Disk encryption may not be secure enough, new research finds: Declan McCullagh at CNET has a good overview of the recently discovered attacks on disk encryption systems. It has consequences beyond disk encryption as the attacker will have access to the entire contents of memory. The discovery is likely to cause some major changes in the way a number of systems such as sleep, hibernate and various encryption mechanisms handle writing encryption keys to memory as well as how DRAM is cleared on shutdown.
McAfee Avert Labs Blog: Can I own your wireless network?: Brad Antoniewicz writes about a presentation he gave with Josh Write at Shmoocon about insecurities in corporate wireless configurations running WPA Enterprise with a number of common authentication mechanisms (PEAP and EAP/TTLS). The problem is that many wireless clients do not perform adequate (or any) checks on the certificate any thus may give up credentials (in some cases clear text) to rogue authentication points.
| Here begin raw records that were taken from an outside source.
(* ===== verification/Ambient.v ===== *)
(** * What every hook may do

    Interface between the components and the machine they make up: an ambient relation on
    worlds is one that a read of any register, a well-formed register write, an event that
    is neither a register access nor a route request nor a property outside the registry
    contract, a step of an engine's bring-up and an update of private state all move along. The file shows once and for all that every hook and every timer callback
    moves the world along any ambient relation; the whole-program invariants instantiate it. *)
From S2P Require Import Prelude Machine Memory Regs Mmio BootArgs RegHooks ForceWake Trace Scan Frame Engine Dpcd Reset.
From S2P Require Import Firmware Display Controller Blit Watchdog Start Monitor Plugin Dyld Exports Published.
Import Regs Mmio BootArgs RegHooks ForceWake Trace.

(** ** The interface *)
Section ambient.
Context `{Platform}.

(** The state the machine's invariants are about. *)
Definition keptN (n : NGreen) : bool * bool * Z * option Z * bool :=
  (ngCallback n, isRealTGL n, iGPU n, rmmio n, rmmioPtr n).
Definition keptG (g : Gen11) : Z * bool * bool * list V93PlaneSurfState * NGTglEngineState * NGTglEngineState :=
  (framecont g, tglFBLoaded g, tglHWLoaded g, v93States g, g_bcs g, g_rcs g).
Definition kept (w : world) := (keptN (w_ng w), keptG (w_g11 w)).

(** An offset the index arithmetic of the accessors does not wrap on. *)
Definition readSafe (r : Z) : Prop := 0 <= r < 2 ^ 64 - 4.
(** A dword-aligned write that masks errors and hands the surface guard a 32-bit value. *)
Definition writeSafe (r v : Z) : Prop :=
  aligned r /\ (emrAddress r = true -> v = 0xFFFFFFFF) /\ (looksLikePlaneSurf r = true -> word v).
(** The original write functions, and what they may be called with. *)
Definition writeOriginal (f : string) : bool :=
  String.eqb f "owrapWriteRegister32" || String.eqb f "oraWriteRegister32" || String.eqb f "oFastWriteRegister32".
Definition isRoute (f : string) : bool := String.prefix "routeMultiple " f.
Definition callSafe (f : string) (args : list Z) : Prop :=
  isRoute f = false /\
  (writeOriginal f = true ->
   match args with [_; a; v] => emrAddress a = true -> v = 0xFFFFFFFF | _ => True end).
Definition eventSafe (e : event) : Prop :=
  match e with
  | ERd _ _ | EWr _ _ => False
  | ECall f args => callSafe f args
  | EProp _ k v => Published.published k v = true
  | _ => True
  end.

Class Ambient (R : relation world) : Prop := {
  amb_preorder :: PreOrder R;
  amb_benign :: Benign R;
  amb_quiet w w' : w_tr w' = w_tr w -> kept w' = kept w -> R w w';
  amb_event e w : eventSafe e -> R w (emit e w);
  amb_readReg32 r : readSafe r -> respects R (readReg32 r);
  amb_writeReg32 r v : writeSafe r v -> respects R (writeReg32 r v);
  amb_framecont {A} (k : Z -> M A) : respects R (k 0) -> respects R (fc ← g11 framecont; k fc);
  amb_getV93State r : respects R (getV93State r);
  amb_v93Remember st v : word v -> respects R (v93Remember st v);
  amb_v93Last {A} st (k : Z -> M A) :
    (forall v, word v -> respects R (k v)) -> respects R (v ← g11 (v93Last st); k v);
  amb_engine e f : (forall s, Engine.estep s (f s)) -> respects R (Engine.with_engine e f);
  amb_settle {A} e start ctl head tail exec ctxptr (yes no : M A) :
    respects R yes -> respects R no ->
    respects R (pass ← g11 (fun g => match Engine.trackedEngineState e g with
                                     | Some s => Engine.smokePass s start ctl head tail exec ctxptr
                                     | None => false end);
                if pass : bool then _ ← Engine.with_engine e (fun s => s <| smokePassed := true |>); yes else no)
}.

(** *** Registers that are constants *)
Definition regOk (r : Z) : bool := (0 <=? r) && (r <? 2 ^ 64 - 4).
Definition plainReg (r : Z) : bool :=
  regOk r && (r mod 4 =? 0) && negb (emrAddress r) && negb (looksLikePlaneSurf r).
Definition plainWrite (rv : Z * Z) : bool :=
  plainReg rv.1 || (regOk rv.1 && (rv.1 mod 4 =? 0) && negb (looksLikePlaneSurf rv.1) && (rv.2 =? 0xFFFFFFFF)).
Lemma regOk_safe r : regOk r = true -> readSafe r.
Proof. unfold regOk, readSafe. intros. bools. lia. Qed.
Lemma regOk_all l r : forallb regOk l = true -> r ∈ l -> readSafe r.
Proof. rewrite forallb_forall. intros Hl Hr. by apply regOk_safe, Hl, list_elem_of_In. Qed.
Lemma plainReg_safe r v : plainReg r = true -> writeSafe r v.
Proof.
  unfold plainReg. rewrite !andb_true_iff, !negb_true_iff, Z.eqb_eq. intros [[[Hr%regOk_safe Ha] He] Hs].
  split; [by split|]. split; congruence.
Qed.
Lemma plainWrite_safe r v : plainWrite (r, v) = true -> writeSafe r v.
Proof.
  unfold plainWrite. cbn [fst snd]. rewrite orb_true_iff, !andb_true_iff, negb_true_iff, !Z.eqb_eq.
  intros [?%(plainReg_safe r v)|[[[Hr%regOk_safe Ha] Hs] ->]]; [done|].
  split; [by split|]. split; congruence.
Qed.
Lemma plainWrites_safe l r v : forallb plainWrite l = true -> (r, v) ∈ l -> writeSafe r v.
Proof. rewrite forallb_forall. intros Hl Hr. by apply plainWrite_safe, Hl, list_elem_of_In. Qed.

(** *** The primitives *)
Context (R : relation world) `{!Ambient R}.
Lemma amb_modify f : (forall w, w_tr (f w) = w_tr w) -> (forall w, kept (f w) = kept w) -> respects R (modify f).
Proof. intros Ht Hk w. apply amb_quiet; [apply Ht|apply Hk]. Qed.
Lemma amb_set_g11 f : (forall g, keptG (f g) = keptG g) -> respects R (set_g11 f).
Proof. intros Hf. apply amb_modify; [done|]. intros w. unfold kept. simpl. by rewrite Hf. Qed.
Lemma amb_set_ng f : (forall n, keptN (f n) = keptN n) -> respects R (set_ng f).
Proof. intros Hf. apply amb_modify; [done|]. intros w. unfold kept. simpl. by rewrite Hf. Qed.
Lemma amb_store n a v : respects R (store n a v).
Proof. by apply amb_modify. Qed.
Lemma amb_now : respects R now_ns.
Proof. intros w. unfold now_ns. destruct (clock_ns _). by apply amb_quiet. Qed.
(** An event, and then an update of state the relation does not look at. *)
Lemma amb_emit e w w' : eventSafe e -> w_tr w' = e :: w_tr w -> kept w' = kept w -> R w w'.
Proof. intros He Ht Hk. etrans; [by apply (amb_event e)|]. by apply amb_quiet. Qed.
Lemma amb_pause ns : respects R (pause_ns ns).
Proof. intros w. by apply (amb_emit (EDelay ns)). Qed.
Lemma amb_delay us : respects R (delay_us us).
Proof. apply amb_pause. Qed.
Lemma amb_sleep ms : respects R (sleep_ms ms).
Proof. apply amb_delay. Qed.
Lemma amb_schedule f ms : respects R (schedule f ms).
Proof. intros w. by apply (amb_emit (ESchedule f ms)). Qed.
Lemma amb_setProperty o k v : Published.published k v = true -> respects R (setProperty o k v).
Proof. intros Hp w. by apply (amb_emit (EProp o k v)). Qed.
Lemma amb_removeProperty o k : respects R (removeProperty o k).
Proof. intros w. by apply (amb_emit (ERemove o k)). Qed.
Lemma amb_addDrivers p : respects R (addDrivers p).
Proof. intros w. by apply (amb_emit (EAddDriver p)). Qed.
Lemma amb_call f args : callSafe f args -> respects R (call f args).
Proof.
  intros Hc w. unfold call. pose proof (benign (R := R) f args (emit (ECall f args) w)) as Hb.
  destruct (original _ _ _) as [r w']. simpl in *. etrans; [|exact Hb]. by apply amb_event.
Qed.
(** A read, with what is known of its value. *)
Lemma amb_read_bind {A} r (k : Z -> M A) :
  readSafe r -> (forall v, word v -> respects R (k v)) -> respects R (v ← readReg32 r; k v).
Proof.
  intros Hr Hk w. pose proof (amb_readReg32 r Hr w) as H1. unfold mbind, M_bind.
  destruct (readReg32 r w) as [v w1| |] eqn:E; [|done..]. simpl in H1. etrans; [exact H1|].
  apply Hk. exact (readReg32_range _ _ _ _ E).
Qed.
Lemma amb_tRead a : readSafe a -> respects R (tReadRegister32 a).
Proof. intros. unfold tReadRegister32. pose proof (amb_readReg32 a). respects_auto; auto. Qed.
Lemma amb_tWrite a v : writeSafe a v -> respects R (tWriteRegister32 a v).
Proof. intros. unfold tWriteRegister32. pose proof (amb_writeReg32 a v). respects_auto; auto. Qed.
Lemma amb_rmw r c v : plainReg r = true -> respects R (intel_de_rmw r c v).
Proof.
  intros Hr. unfold intel_de_rmw. pose proof (fun v => amb_writeReg32 r v (plainReg_safe r v Hr)).
  assert (readSafe r) by (apply (plainReg_safe r 0 Hr)). pose proof (amb_readReg32 r). respects_auto; auto.
Qed.
Lemma amb_wa_add r c v m b : plainReg r = true -> respects R (wa_add r c v m b).
Proof.
  intros Hr. unfold wa_add. pose proof (fun v => amb_writeReg32 r v (plainReg_safe r v Hr)).
  assert (readSafe r) by (apply (plainReg_safe r 0 Hr)). pose proof (amb_readReg32 r). respects_auto; auto.
Qed.
Lemma amb_mmioReady : respects R tmmioReady.
Proof. apply respects_ng. exact _. Qed.
Lemma amb_wrapWrite0 r v : writeSafe r v -> respects R (wrapWriteRegister32 0 r v).
Proof. apply amb_writeReg32. Qed.
Lemma amb_wrapRead0 r : readSafe r -> respects R (wrapReadRegister32 0 r).
Proof. apply amb_readReg32. Qed.
End ambient.

Create HintDb amb discriminated.
#[export] Hint Extern 0 (Ambient _) => exact _ : amb.
#[export] Hint Resolve amb_store amb_now amb_pause amb_delay amb_sleep amb_schedule amb_removeProperty
  amb_addDrivers amb_mmioReady : amb.

(** A term that mentions nothing of the context. *)
Ltac closed t :=
  tryif match goal with x : _ |- _ => match t with context [x] => idtac end end then fail else idtac.
(** A closed register: by evaluation. A register from a closed list: by evaluation of the
    list. *)
Ltac solve_reg :=
  match goal with
  | |- readSafe ?r => closed r; apply regOk_safe; vm_compute; reflexivity
  | Hx : ?r ∈ ?l |- readSafe ?r => closed l; apply (regOk_all l); [vm_compute; reflexivity|exact Hx]
  | |- writeSafe ?r _ => closed r; apply plainReg_safe; vm_compute; reflexivity
  | |- writeSafe ?r ?v => closed r; closed v; apply plainWrite_safe; vm_compute; reflexivity
  | Hx : (?r, ?v) ∈ ?l |- writeSafe ?r ?v =>
    closed l; apply (plainWrites_safe l); [vm_compute; reflexivity|exact Hx]
  | |- plainReg ?r = true => closed r; vm_compute; reflexivity
  | |- callSafe ?f _ => closed f; split; [vm_compute; reflexivity|intros Hw; vm_compute in Hw; discriminate Hw]
  end.
#[export] Hint Extern 1 (readSafe _) => solve_reg : amb.
#[export] Hint Extern 1 (writeSafe _ _) => solve_reg : amb.
#[export] Hint Extern 1 (callSafe _ _) => solve_reg : amb.
#[export] Hint Extern 1 (respects _ (setProperty _ _ _)) => apply amb_setProperty; [exact _|solve_published] : amb.
#[export] Hint Extern 1 (respects _ (call _ _)) => apply amb_call; [exact _|solve_reg] : amb.
#[export] Hint Extern 1 (respects _ (readReg32 _)) => apply amb_readReg32; solve_reg : amb.
#[export] Hint Extern 1 (respects _ (readMMIO32 _)) => apply amb_readReg32; solve_reg : amb.
#[export] Hint Extern 1 (respects _ (tReadRegister32 _)) => apply amb_tRead; [exact _|solve_reg] : amb.
#[export] Hint Extern 1 (respects _ (readTraceReg _)) => apply amb_tRead; [exact _|solve_reg] : amb.
#[export] Hint Extern 1 (respects _ (traceRead32 _)) => apply amb_tRead; [exact _|solve_reg] : amb.
#[export] Hint Extern 1 (respects _ (writeReg32 _ _)) => apply amb_writeReg32; solve_reg : amb.
#[export] Hint Extern 1 (respects _ (wrapWriteRegister32 0 _ _)) => apply amb_wrapWrite0; [exact _|solve_reg] : amb.
#[export] Hint Extern 1 (respects _ (wrapReadRegister32 0 _)) => apply amb_wrapRead0; [exact _|solve_reg] : amb.
#[export] Hint Extern 1 (respects _ (intel_de_rmw _ _ _)) => apply amb_rmw; [exact _|solve_reg] : amb.
#[export] Hint Extern 1 (respects _ (wa_add _ _ _ _ _)) => apply amb_wa_add; [exact _|solve_reg] : amb.
#[export] Hint Extern 1 (respects _ (Scan.dumpIGHardwareContextObject _)) => apply Scan.pure_respects; [exact _|solve_pure] : amb.
#[export] Hint Extern 1 (respects _ (Scan.dumpIGHardwareRingBufferObject _)) => apply Scan.pure_respects; [exact _|solve_pure] : amb.
#[export] Hint Extern 1 (respects _ (Scan.traceVirtualCallInSubmitToRing _)) => apply Scan.pure_respects; [exact _|solve_pure] : amb.
#[export] Hint Extern 1 (respects _ (set_g11 _)) => apply amb_set_g11; [exact _|done] : amb.
#[export] Hint Extern 1 (respects _ (set_ng _)) => apply amb_set_ng; [exact _|done] : amb.
#[export] Hint Extern 1 (respects _ (set_bringup _)) => apply amb_set_g11; [exact _|done] : amb.

Ltac amb_step :=
  match goal with
  | |- respects _ (mbind _ (g11 framecont)) => apply amb_framecont
  | |- respects _ (mbind _ (readReg32 _)) => apply amb_read_bind; [exact _|solve_reg|intros ? ?]
  | |- respects _ (iterM _ (fun '(_, _) => _)) => apply respects_iterM; [exact _|intros [??] ?]
  | |- _ => respects_step
  end.
Ltac amb_auto := repeat (first [amb_step | solve [eauto 3 with amb]]).

(** ** Traces *)
Section traces.
Context `{Platform} (R : relation world) `{!Ambient R}.
Lemma amb_readAll rs : forallb regOk rs = true -> respects R (readAll rs).
Proof. intros Hrs. unfold readAll. amb_auto. apply amb_tRead; [exact _|by eapply regOk_all]. Qed.
Lemma amb_readAllWhenReady rs : forallb regOk rs = true -> respects R (readAllWhenReady rs).
Proof. intros Hrs. unfold readAllWhenReady. amb_auto. apply amb_tRead; [exact _|by eapply regOk_all]. Qed.
Lemma amb_anyCsb l : forallb (fun i => (0 <=? i) && (i <? 0x10000)) l = true -> respects R (anyCsb l).
Proof.
  induction l as [|i l IH]; cbn [anyCsb forallb]; [amb_auto|].
  rewrite !andb_true_iff, Z.leb_le, Z.ltb_lt. intros [Hi Hl].
  amb_auto; (apply amb_tRead; [exact _|]);
    unfold readSafe, RING_CONTEXT_STATUS_BUF, RING_CONTEXT_STATUS_BUF_HI, RENDER_RING_BASE; lia.
Qed.
End traces.
#[export] Hint Extern 1 (respects _ (readAll ?l)) => closed l; apply amb_readAll; [exact _|vm_compute; reflexivity] : amb.
#[export] Hint Extern 1 (respects _ (readAllWhenReady ?l)) =>
  closed l; apply amb_readAllWhenReady; [exact _|vm_compute; reflexivity] : amb.
#[export] Hint Extern 1 (respects _ (anyCsb ?l)) => closed l; apply amb_anyCsb; [exact _|vm_compute; reflexivity] : amb.

Section dumps.
Context `{Platform} (R : relation world) `{!Ambient R}.
Lemma amb_dumpRcs : respects R dumpRcsEngineActivationState.
Proof. unfold dumpRcsEngineActivationState. amb_auto. Qed.
Lemma amb_mark : respects R markRcsRegisterTransition.
Proof. unfold markRcsRegisterTransition. amb_auto. Qed.
Lemma amb_update stage : respects R (updateTglGpuBringupStateFromRegisters stage).
Proof. unfold updateTglGpuBringupStateFromRegisters, anyRcsCsbEntrySet. amb_auto. Qed.
Hint Resolve amb_update : amb.
Lemma amb_dumpState stage : respects R (dumpTglGpuBringupState stage).
Proof.
  unfold dumpTglGpuBringupState, dumpRcsRegisters, dumpGucRegisters, dumpGtInterruptRegisters. amb_auto.
Qed.
Lemma amb_sharedVA b : respects R (tGetSharedMappedBufferVirtualAddress b).
Proof. unfold tGetSharedMappedBufferVirtualAddress. amb_auto. Qed.
Lemma amb_mappedVA b : respects R (tGetMappedBufferGPUVirtualAddress b).
Proof. unfold tGetMappedBufferGPUVirtualAddress. amb_auto. Qed.
Lemma amb_candidate c : respects R (candidateTypeName c).
Proof. unfold candidateTypeName. amb_auto. Qed.
Hint Resolve amb_sharedVA amb_mappedVA amb_candidate : amb.
Lemma amb_dumpCandidates o : respects R (dumpCandidateMappedBuffers o).
Proof. unfold dumpCandidateMappedBuffers. amb_auto. Qed.
Hint Resolve amb_dumpCandidates : amb.
Lemma amb_dumpContext c : respects R (dumpContextImageKnownFields c).
Proof. unfold dumpContextImageKnownFields. amb_auto. Qed.
Lemma amb_dumpRing b : respects R (dumpRingMemoryKnownFields b).
Proof. unfold dumpRingMemoryKnownFields. amb_auto. Qed.
Lemma amb_scan o n : respects R (scanMappedCandidates o n).
Proof. unfold scanMappedCandidates. amb_auto. Qed.
End dumps.
#[export] Hint Resolve amb_dumpRcs amb_mark amb_dumpState amb_sharedVA amb_mappedVA amb_dumpCandidates
  amb_dumpContext amb_dumpRing amb_scan : amb.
Research May Hasten Death of Mobile Privacy Standard - Security Fix: Brian Krebs writes about another presentation at Shmoocon by David Hulton and Steve Miller on providing relatively fast, accurate, and inexpensive attack on A5/1 which is the encryption algorithm used by most GSM phones in the US and Europe. A configuration that achieves about 95 percent accuracy for decrypting conversations and text messages can be built for roughly $1000 US. Greater speed can be achieved by simply purchasing addition hardware.